### TASK OBJECTIVE
Scan the records for the word "then". Copy each line that includes it.

(Collected data entries)
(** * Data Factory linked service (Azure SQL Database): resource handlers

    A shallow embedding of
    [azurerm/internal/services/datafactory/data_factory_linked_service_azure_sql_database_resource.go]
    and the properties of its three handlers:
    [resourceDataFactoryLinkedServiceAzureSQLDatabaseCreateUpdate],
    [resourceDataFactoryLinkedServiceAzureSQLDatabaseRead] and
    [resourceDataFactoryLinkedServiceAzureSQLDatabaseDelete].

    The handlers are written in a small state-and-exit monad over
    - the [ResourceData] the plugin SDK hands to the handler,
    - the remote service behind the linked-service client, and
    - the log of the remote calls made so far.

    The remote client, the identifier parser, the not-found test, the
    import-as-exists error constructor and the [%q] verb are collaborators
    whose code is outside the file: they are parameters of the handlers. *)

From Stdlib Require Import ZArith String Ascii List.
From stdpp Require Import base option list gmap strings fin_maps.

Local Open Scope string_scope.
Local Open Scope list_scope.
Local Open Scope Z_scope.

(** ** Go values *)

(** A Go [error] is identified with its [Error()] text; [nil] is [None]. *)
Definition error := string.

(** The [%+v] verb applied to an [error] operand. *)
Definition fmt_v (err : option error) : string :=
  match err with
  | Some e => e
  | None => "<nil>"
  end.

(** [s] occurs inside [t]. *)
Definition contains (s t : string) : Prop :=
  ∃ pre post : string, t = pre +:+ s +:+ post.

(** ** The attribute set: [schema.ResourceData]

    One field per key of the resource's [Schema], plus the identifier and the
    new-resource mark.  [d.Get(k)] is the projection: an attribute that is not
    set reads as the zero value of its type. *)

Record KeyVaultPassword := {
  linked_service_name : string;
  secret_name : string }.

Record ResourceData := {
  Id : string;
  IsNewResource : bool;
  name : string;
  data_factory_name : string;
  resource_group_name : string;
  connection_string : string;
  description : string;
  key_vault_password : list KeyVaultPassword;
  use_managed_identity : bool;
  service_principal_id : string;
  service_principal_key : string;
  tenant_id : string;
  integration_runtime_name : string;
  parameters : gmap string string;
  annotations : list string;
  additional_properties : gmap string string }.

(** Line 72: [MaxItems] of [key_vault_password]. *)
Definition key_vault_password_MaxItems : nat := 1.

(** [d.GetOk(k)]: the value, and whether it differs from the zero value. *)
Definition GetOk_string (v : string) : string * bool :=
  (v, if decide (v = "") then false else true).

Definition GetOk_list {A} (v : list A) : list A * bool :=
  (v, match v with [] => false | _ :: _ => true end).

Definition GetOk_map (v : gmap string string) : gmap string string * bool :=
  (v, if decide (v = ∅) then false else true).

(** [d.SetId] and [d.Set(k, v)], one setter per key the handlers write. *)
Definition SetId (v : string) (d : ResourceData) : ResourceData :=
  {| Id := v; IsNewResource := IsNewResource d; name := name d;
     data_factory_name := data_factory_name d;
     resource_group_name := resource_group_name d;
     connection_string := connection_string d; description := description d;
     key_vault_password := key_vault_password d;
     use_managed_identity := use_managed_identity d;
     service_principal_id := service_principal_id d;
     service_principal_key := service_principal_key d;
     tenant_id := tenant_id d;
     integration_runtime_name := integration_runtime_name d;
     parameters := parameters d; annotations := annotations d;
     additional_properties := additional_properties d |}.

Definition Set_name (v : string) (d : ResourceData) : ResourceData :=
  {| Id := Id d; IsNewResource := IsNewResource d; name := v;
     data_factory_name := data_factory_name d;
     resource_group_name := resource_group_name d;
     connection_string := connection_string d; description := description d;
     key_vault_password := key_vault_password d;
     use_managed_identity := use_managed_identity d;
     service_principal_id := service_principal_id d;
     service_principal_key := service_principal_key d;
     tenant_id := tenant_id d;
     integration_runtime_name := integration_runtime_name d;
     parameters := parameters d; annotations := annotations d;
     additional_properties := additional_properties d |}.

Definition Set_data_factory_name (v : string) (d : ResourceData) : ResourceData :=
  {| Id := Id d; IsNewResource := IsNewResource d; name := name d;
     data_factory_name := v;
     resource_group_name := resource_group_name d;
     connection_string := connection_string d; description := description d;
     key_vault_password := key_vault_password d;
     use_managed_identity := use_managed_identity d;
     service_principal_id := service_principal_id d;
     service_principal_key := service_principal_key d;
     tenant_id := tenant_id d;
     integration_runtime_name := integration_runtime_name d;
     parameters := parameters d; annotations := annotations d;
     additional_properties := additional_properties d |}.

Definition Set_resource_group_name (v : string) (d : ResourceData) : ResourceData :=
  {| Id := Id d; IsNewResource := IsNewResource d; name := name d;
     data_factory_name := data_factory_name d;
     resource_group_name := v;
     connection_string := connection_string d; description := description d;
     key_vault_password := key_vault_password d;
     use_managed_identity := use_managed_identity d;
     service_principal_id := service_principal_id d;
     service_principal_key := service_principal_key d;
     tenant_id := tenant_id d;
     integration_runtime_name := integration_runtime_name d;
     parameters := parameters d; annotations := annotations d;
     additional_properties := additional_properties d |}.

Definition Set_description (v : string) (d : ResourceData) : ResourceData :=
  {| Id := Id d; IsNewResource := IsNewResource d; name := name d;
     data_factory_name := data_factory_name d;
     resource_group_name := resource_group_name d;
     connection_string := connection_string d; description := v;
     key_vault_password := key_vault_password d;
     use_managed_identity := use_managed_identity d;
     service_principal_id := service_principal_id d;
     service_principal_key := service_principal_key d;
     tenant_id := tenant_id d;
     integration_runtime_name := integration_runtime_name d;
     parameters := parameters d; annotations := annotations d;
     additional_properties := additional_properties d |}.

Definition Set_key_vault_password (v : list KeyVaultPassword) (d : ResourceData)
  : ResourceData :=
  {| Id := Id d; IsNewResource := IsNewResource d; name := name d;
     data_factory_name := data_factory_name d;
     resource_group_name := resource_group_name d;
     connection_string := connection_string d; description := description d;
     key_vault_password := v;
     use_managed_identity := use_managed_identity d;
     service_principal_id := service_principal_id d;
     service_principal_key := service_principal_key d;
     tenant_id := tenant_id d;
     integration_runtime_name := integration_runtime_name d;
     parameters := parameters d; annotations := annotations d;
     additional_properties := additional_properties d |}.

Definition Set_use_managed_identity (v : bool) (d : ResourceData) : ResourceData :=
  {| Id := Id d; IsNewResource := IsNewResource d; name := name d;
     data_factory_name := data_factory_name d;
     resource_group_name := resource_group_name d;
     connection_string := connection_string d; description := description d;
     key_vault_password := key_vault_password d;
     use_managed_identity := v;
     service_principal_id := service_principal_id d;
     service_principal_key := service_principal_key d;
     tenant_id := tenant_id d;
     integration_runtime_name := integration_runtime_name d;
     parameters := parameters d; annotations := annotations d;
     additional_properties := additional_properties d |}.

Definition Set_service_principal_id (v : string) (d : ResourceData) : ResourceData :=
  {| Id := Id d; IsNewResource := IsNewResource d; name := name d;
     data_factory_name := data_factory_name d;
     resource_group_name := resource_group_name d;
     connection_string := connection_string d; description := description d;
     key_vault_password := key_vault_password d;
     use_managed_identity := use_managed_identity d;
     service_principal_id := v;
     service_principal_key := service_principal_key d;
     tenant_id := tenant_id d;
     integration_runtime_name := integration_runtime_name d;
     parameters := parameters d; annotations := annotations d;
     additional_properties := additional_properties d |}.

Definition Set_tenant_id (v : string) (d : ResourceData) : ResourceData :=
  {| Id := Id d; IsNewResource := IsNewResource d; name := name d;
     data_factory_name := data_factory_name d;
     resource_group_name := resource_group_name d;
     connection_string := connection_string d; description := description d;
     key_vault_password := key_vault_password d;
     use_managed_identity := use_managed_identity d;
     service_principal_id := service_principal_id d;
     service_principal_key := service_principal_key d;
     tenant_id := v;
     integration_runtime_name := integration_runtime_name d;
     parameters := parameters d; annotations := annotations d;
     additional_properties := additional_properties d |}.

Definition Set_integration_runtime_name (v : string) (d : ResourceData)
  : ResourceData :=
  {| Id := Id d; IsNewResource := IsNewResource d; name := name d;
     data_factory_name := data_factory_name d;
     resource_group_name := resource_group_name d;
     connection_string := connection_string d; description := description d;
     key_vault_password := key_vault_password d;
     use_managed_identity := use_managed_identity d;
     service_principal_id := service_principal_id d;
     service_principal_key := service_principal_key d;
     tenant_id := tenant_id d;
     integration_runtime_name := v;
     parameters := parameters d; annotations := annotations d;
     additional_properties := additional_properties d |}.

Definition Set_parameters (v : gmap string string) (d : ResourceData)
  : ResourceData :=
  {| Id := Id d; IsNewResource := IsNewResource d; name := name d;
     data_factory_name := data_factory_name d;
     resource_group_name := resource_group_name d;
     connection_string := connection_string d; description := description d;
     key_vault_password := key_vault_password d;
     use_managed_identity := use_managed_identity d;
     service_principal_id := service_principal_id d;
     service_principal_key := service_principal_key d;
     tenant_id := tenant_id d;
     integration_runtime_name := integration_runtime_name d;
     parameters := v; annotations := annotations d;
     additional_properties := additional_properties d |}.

### SOLVED PROBLEM
  (v, if decide (v = "") then false else true).
  (v, if decide (v = ∅) then false else true).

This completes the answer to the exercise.